The news cycle spins fast and flimsy these days. Late Friday night, TechCrunch posted an unsourced rumour that CBS-owned Last.fm handed a “giant dump” of user data to the RIAA. The music org was said to have requested the data, which could be used to find users who are listening to as-yet-unreleased tracks, after U2’s upcoming album was leaked two weeks before release.
But Last.fm came out fighting. After its New York-based CBS (NYSE: CBS) spokesperson told TechCrunch “To our knowledge, no data has been made available to RIAA”, Richard Jones (pictured), one of the remaining three co-founders in London, wrote in the site’s comments after midnight: “I’m rather pissed off this article was published, except to say that this is utter nonsense and totally untrue. As far as I can tell, the author of this article got a ‘tip’ from one person and decided to make a story out of it. TechCrunch is full of shit, film at 11.”
Another rejection from systems architect Russ Garrett on Last’s forum: “I’d like to issue a full and categorical denial of this. We’ve never had any request for such data by anyone, and if we did we wouldn’t consent to it. Of course we work with the major labels and provide them with broad statistics, as we would with any other label, but we’d never personally identify our users to a third party — that goes against everything we stand for. As far as I’m concerned Techcrunch have made this whole story up.”
If true, the instance would be a PR disaster for Last.fm and, despite the denials, the episode already appears to have hurt the site over the weekend. Another London developer, Jonty Wareing posted on TechCrunch: “What annoys me is that people are deleting accounts and losing their entire scrobbling history based on shoddy journalism. This hurts those people who have spent years carefully collecting their data far more than last.fm as a whole. We have now stopped the job that removes users marked for deletion, so if you did delete your account in haste and want your scrobbles back, please contact our support team.” If true, staff would have revolted, too: Wareing posted on Last.fm’s forum: “You could also expect most of the Last.fm staff to walk out of the office door and never return.”

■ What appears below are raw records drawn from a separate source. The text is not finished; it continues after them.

(* ===== verification/RelayMain.v ===== *)
(** * The relay process: [cmd/relay/main.go]

    [run]: loading and checking the configuration, building the parts, merging
    the sidecar, starting the server; then the life of the process, in which
    HTTP requests, SIGHUP, agents and sessions come in any order; and the
    shutdown. *)

From Stdlib Require Import ZArith Lia SpecFloat.
From stdpp Require Import pretty sorting.
From S2P Require Import Prelude Text Json Float Frame Window WriteQueue Stream Mux MuxInv MuxOps Config Registry RateLimit Router ClientListener Store Net AuditLog Auth Admin Reload RelayServer AdminHttp.

(** ** Starting *)

Inductive RunErr :=
| RunLoadConfig (e : ConfigErr)
| RunPortIndex (e : PortConflict)
| RunValidateCert (e : AuthErr)
| RunTLSConfig (e : AuthErr).

(** [func collectRelayCertPaths(paths config.TLSPaths) []relay.CertNamePath] *)
Definition collectRelayCertPaths (paths : Config.TLSPaths) : list CertNamePath :=
  filter (λ c, cn_Path c ≠ "")
    [mkCertNamePath "relay" (CertFile paths); mkCertNamePath "relay_ca" (CAFile paths);
     mkCertNamePath "client_ca" (ClientCAFile paths)].

(** [func initLogger(cfg config.LogConfig) *slog.Logger]: its level, and whether
    it writes text. *)
Inductive LogLevel := LevelDebug | LevelInfo | LevelWarn | LevelError.
Definition initLogger (cfg : LogConfig) : LogLevel * bool :=
  (if bool_decide (Level cfg = "debug") then LevelDebug
   else if bool_decide (Level cfg = "warn") then LevelWarn
   else if bool_decide (Level cfg = "error") then LevelError else LevelInfo,
   bool_decide (Format cfg = "text")).

Section relay_main.
Context `{RateLimiter Lim} `{PEM} `{X509 Cert Pool}.
Context (can_listen : list string → string → bool).

(** The loop over the customers that sets their rate limiters. *)
Definition initial_limits (customers : list CustomerConfig) : ClientListener Lim :=
  foldl (λ cl c, let rl := cc_RateLimit c in
           if f64_pos (RequestsPerSecond rl) then SetRateLimiter cl (cc_ID c) (RequestsPerSecond rl) (Burst rl)
           else cl)
    NewClientListener customers.

(** The sidecar: the path of the store that is kept, if any, and the index with
    the sidecar's ports merged in. *)
Definition load_sidecar (fs : gmap string (list byte)) (unreadable : bool) (storePath : string)
    (idx : gmap Z PortIndexEntry) : option string * gmap Z PortIndexEntry :=
  if bool_decide (storePath = "") then (None, idx)
  else match Load fs unreadable storePath with
       | Err _ => (None, idx)
       | Ok ports => (Some storePath, mergeSidecar idx ports)
       end.

(** The relay once [run] has built it: the admin server, which holds the
    router, the client listener and the registry, the index Start works on,
    and the TLS configurator. *)
Record RelayProc := mkProc {
  rp_admin : AdminHttp Lim;
  rp_index : gmap Z PortIndexEntry;
  rp_tls : Configurator (Cert := Cert)
}.

(** What [run] builds from the parts: the event of the start, and the admin
    server on an empty router, the listener with its limits, and an empty
    registry. *)
Definition boot_proc (cfg : RelayConfig) (store : option string) (idx : gmap Z PortIndexEntry)
    (conf : Configurator) (fs : gmap string (list byte)) (now : Z) (version configPath : string) : RelayProc :=
  let started := mkEvent ActionAgentConnected "relay" (sc_ListenAddr (rc_Server cfg)) now "" "" ∅ in
  mkProc (NewAdminServer now ∅ (initial_limits (rc_Customers cfg)) (NewMemoryRegistry (Some []))
            (Some [started]) store fs (collectRelayCertPaths (rc_TLS cfg)) version configPath (Some cfg))
    idx conf.

(** With the flag -validate, [run] returns after the checks, with the counts it
    prints. *)
Inductive RunResult :=
| RunFailed (e : RunErr)
| RunValid (customers ports : Z)
| RunStarted (p : RelayProc).

(** [func run() error], up to the start of its goroutines; [None] when the fuel
    of the check of the chain file does not suffice. *)
Definition run_boot (load : string → result ConfigErr RelayConfig) (certs : files)
    (fs : gmap string (list byte)) (unreadable validate : bool) (now : Z) (version configPath : string)
    : option RunResult :=
  match load configPath with
  | Err e => Some (RunFailed (RunLoadConfig e))
  | Ok cfg =>
      match BuildPortIndex (rc_Customers cfg) with
      | Err e => Some (RunFailed (RunPortIndex e))
      | Ok idx =>
          match ValidateChainCertFile certs (CertFile (rc_TLS cfg)) with
          | None => None
          | Some (Err e) => Some (RunFailed (RunValidateCert e))
          | Some (Ok _) =>
              if validate then Some (RunValid (zlen (rc_Customers cfg)) (Z.of_nat (size idx)))
              else
                let paths := Auth.mkTLSPaths (CertFile (rc_TLS cfg)) (KeyFile (rc_TLS cfg))
                               (CAFile (rc_TLS cfg)) (ClientCAFile (rc_TLS cfg)) "" in
                match ServerTLSConfig certs (NewConfigurator paths) [] with
                | (_, Err e) => Some (RunFailed (RunTLSConfig e))
                | (conf, Ok _) =>
                    let '(store, idx') := load_sidecar fs unreadable (StorePath (rc_Server cfg)) idx in
                    Some (RunStarted (boot_proc cfg store idx' conf fs now version configPath))
                end
          end
      end
  end.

Metrics gathered by Last.fm, whose AudioScrobbler lets people show online which songs they listen to, certainly have the potential to give the RIAA an insight in to pre-release listening habits. Simply visiting the site shows tracks from U2’s upcoming No Line On The Horizon have been played 114,549 times by 8,353 people so far (though most of the plays are of the already-released debut single), that users Trellisaze and WarwickHa are listening right now and that a number of people “love” the new material. But the data isn’t necessarily accurate as users may tag their tracks with incorrect metadata, Big Champagne offers better statistics on downloads themselves and the RIIA has already stated it will move from suing individual law-breakers toward an ISP consensus instead.